[[ RECORDS TO USE, beginning ]]
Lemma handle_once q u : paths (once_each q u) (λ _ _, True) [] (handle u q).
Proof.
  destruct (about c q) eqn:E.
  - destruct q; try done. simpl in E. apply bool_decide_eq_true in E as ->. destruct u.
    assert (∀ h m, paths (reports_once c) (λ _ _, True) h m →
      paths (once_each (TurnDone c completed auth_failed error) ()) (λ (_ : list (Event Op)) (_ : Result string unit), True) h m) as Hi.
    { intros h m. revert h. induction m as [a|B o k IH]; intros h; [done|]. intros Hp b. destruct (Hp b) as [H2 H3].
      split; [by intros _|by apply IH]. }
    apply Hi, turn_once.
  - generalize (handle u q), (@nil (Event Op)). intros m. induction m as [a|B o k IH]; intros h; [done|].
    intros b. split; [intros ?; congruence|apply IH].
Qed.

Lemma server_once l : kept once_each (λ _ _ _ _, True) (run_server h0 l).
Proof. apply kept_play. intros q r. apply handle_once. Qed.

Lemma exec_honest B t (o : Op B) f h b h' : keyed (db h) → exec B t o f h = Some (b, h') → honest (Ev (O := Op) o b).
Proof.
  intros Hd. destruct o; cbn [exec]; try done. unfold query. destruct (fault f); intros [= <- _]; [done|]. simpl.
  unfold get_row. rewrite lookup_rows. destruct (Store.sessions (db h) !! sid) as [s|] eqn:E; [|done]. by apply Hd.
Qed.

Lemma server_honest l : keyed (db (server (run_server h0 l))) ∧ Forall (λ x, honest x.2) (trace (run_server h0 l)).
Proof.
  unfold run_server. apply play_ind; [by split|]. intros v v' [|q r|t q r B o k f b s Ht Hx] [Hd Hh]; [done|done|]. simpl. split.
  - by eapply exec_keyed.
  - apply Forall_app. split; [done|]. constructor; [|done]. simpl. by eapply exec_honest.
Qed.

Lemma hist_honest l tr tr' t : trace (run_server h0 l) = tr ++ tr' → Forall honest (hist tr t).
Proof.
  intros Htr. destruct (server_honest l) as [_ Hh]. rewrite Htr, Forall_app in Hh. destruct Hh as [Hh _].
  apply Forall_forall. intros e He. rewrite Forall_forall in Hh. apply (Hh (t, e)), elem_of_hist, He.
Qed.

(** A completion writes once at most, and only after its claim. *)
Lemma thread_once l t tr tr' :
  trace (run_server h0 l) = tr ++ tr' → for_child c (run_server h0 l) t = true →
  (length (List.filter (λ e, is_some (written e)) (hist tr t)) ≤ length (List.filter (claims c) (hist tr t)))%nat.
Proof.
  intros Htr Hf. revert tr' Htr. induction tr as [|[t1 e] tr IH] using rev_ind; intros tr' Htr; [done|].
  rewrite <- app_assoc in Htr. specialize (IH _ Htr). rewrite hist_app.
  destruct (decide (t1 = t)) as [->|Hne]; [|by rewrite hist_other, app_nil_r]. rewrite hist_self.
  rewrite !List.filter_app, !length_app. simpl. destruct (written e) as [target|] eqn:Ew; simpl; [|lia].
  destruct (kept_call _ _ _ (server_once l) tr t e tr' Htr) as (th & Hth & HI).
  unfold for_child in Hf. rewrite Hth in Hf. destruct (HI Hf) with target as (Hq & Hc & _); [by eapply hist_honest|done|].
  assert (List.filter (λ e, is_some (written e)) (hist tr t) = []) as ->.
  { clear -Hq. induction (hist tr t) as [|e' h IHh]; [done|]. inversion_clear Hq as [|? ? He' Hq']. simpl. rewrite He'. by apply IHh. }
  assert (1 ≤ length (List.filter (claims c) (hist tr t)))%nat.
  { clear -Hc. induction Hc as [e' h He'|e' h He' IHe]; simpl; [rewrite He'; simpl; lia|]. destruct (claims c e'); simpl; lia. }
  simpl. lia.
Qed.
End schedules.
[[ RECORDS TO USE, end ]]
[[ RECORDS TO USE, beginning ]]
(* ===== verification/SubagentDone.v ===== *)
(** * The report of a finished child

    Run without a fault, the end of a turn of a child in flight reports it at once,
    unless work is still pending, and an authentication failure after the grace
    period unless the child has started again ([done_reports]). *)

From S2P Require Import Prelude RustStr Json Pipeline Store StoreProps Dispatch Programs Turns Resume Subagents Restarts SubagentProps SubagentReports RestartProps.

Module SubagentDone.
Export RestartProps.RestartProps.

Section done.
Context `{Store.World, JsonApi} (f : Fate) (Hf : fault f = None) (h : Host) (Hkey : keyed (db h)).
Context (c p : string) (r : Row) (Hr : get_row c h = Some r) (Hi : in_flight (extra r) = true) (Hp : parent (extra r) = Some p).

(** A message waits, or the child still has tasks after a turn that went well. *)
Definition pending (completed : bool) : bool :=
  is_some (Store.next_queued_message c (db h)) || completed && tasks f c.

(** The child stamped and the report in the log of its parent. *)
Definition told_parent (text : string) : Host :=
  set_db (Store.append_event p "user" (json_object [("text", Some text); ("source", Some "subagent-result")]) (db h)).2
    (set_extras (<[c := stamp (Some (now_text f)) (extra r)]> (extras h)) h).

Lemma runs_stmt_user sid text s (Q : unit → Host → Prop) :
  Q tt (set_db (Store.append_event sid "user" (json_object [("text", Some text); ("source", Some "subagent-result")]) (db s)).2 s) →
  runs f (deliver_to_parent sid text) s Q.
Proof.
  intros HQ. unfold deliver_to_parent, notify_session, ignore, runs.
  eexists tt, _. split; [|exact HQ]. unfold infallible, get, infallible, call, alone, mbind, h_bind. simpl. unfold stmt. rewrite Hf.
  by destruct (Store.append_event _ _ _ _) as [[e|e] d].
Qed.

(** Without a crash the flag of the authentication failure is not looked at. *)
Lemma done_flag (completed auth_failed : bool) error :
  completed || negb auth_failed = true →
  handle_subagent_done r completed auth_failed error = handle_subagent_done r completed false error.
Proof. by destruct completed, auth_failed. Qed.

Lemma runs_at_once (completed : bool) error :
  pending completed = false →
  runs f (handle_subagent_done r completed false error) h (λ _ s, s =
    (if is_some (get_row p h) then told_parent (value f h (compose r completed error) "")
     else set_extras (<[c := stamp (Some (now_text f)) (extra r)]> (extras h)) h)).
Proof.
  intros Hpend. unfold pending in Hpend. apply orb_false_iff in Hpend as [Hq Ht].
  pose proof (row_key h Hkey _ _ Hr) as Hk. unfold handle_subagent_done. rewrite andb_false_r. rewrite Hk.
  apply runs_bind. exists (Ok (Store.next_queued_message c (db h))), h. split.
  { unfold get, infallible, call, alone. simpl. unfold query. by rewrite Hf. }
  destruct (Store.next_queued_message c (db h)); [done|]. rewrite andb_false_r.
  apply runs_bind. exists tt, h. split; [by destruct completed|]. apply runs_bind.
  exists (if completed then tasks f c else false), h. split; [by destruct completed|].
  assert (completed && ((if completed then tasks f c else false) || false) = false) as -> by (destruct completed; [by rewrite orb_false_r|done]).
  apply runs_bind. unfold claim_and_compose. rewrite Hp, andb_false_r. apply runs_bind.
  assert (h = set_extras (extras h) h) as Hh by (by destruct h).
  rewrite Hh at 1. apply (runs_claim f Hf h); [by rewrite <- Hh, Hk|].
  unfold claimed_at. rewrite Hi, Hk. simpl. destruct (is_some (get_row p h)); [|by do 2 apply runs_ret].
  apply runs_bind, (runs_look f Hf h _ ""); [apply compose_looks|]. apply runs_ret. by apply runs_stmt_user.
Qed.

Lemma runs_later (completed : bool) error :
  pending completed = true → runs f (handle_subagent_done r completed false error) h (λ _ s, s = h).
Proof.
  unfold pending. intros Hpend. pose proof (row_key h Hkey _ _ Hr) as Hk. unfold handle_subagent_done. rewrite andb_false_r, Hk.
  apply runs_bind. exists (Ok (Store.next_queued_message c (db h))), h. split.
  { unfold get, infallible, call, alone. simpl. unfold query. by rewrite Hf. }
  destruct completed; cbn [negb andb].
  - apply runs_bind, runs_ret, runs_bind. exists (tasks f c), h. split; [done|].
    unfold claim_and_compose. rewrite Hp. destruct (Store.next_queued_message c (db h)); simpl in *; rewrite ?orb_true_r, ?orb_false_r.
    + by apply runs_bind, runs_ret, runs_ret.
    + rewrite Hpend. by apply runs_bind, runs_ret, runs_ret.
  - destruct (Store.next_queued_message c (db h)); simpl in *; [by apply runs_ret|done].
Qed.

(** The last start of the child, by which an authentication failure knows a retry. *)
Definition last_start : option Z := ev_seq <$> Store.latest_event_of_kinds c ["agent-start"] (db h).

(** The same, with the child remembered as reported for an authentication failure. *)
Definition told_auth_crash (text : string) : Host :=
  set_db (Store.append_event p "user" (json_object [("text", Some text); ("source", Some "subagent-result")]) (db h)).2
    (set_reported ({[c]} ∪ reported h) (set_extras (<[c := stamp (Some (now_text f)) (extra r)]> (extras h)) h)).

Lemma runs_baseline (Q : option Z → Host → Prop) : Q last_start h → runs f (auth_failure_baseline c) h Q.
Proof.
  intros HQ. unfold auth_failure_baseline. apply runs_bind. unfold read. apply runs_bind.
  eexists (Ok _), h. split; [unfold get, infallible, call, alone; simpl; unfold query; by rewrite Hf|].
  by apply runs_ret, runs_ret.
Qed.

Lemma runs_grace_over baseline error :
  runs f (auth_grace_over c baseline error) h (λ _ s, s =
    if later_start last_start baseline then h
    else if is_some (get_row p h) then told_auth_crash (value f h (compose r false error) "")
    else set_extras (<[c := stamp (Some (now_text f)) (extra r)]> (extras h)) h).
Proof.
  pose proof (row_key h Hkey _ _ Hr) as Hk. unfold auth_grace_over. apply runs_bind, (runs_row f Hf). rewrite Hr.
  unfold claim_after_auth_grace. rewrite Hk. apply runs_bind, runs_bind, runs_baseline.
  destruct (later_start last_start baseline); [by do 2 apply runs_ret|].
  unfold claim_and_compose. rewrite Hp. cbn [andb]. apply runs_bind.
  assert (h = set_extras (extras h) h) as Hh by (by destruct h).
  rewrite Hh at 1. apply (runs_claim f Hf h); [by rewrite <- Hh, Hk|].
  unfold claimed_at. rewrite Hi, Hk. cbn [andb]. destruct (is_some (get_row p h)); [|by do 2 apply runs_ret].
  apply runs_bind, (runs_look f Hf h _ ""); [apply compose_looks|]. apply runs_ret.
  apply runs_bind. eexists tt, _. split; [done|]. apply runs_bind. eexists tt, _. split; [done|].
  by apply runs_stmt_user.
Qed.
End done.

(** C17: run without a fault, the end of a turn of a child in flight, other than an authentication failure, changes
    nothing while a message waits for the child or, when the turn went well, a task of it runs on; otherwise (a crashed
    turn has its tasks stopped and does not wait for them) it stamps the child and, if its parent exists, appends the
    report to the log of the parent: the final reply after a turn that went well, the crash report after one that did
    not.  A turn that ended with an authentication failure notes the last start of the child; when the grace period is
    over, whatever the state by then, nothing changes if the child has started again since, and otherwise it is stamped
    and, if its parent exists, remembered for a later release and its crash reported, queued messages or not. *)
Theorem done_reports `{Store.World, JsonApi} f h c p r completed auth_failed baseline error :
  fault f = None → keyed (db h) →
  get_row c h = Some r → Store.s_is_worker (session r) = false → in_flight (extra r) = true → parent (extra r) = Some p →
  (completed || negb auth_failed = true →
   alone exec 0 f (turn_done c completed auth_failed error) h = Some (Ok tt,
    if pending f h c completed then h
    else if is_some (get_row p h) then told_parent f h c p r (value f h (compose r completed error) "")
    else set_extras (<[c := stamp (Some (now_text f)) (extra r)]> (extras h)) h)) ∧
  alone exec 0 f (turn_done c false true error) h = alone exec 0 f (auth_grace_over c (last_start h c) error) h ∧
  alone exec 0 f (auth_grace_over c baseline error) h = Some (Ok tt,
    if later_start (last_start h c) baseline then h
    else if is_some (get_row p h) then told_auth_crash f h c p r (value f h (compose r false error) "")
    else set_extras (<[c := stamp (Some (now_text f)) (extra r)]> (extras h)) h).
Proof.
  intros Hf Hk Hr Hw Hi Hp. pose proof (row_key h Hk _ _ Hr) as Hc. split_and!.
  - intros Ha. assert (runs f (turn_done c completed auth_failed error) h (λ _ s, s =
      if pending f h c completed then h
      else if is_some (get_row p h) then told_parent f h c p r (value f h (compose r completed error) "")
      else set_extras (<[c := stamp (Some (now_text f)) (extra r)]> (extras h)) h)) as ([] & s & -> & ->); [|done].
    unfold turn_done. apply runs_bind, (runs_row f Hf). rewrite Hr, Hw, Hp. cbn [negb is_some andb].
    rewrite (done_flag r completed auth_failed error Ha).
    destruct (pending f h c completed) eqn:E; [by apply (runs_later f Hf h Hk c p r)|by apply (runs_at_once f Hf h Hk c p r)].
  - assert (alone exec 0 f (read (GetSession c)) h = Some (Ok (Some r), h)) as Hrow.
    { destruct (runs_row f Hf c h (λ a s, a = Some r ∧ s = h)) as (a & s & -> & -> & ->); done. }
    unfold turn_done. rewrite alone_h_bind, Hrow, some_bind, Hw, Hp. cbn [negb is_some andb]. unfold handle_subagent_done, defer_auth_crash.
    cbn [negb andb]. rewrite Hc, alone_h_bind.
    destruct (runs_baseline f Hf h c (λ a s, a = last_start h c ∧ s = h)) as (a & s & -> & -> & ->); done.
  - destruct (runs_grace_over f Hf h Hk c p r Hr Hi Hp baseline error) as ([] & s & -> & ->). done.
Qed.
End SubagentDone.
[[ RECORDS TO USE, end ]]
WHAT THE TASK REQUIRES:
From the data above, return every line from the line that has "by destruct (Store.append_event" up to and including the line that has "pending completed = false →", exactly.

REPLY TO THE TASK:
  by destruct (Store.append_event _ _ _ _) as [[e|e] d].
Qed.

(** Without a crash the flag of the authentication failure is not looked at. *)
Lemma done_flag (completed auth_failed : bool) error :
  completed || negb auth_failed = true →
  handle_subagent_done r completed auth_failed error = handle_subagent_done r completed false error.
Proof. by destruct completed, auth_failed. Qed.

Lemma runs_at_once (completed : bool) error :
  pending completed = false →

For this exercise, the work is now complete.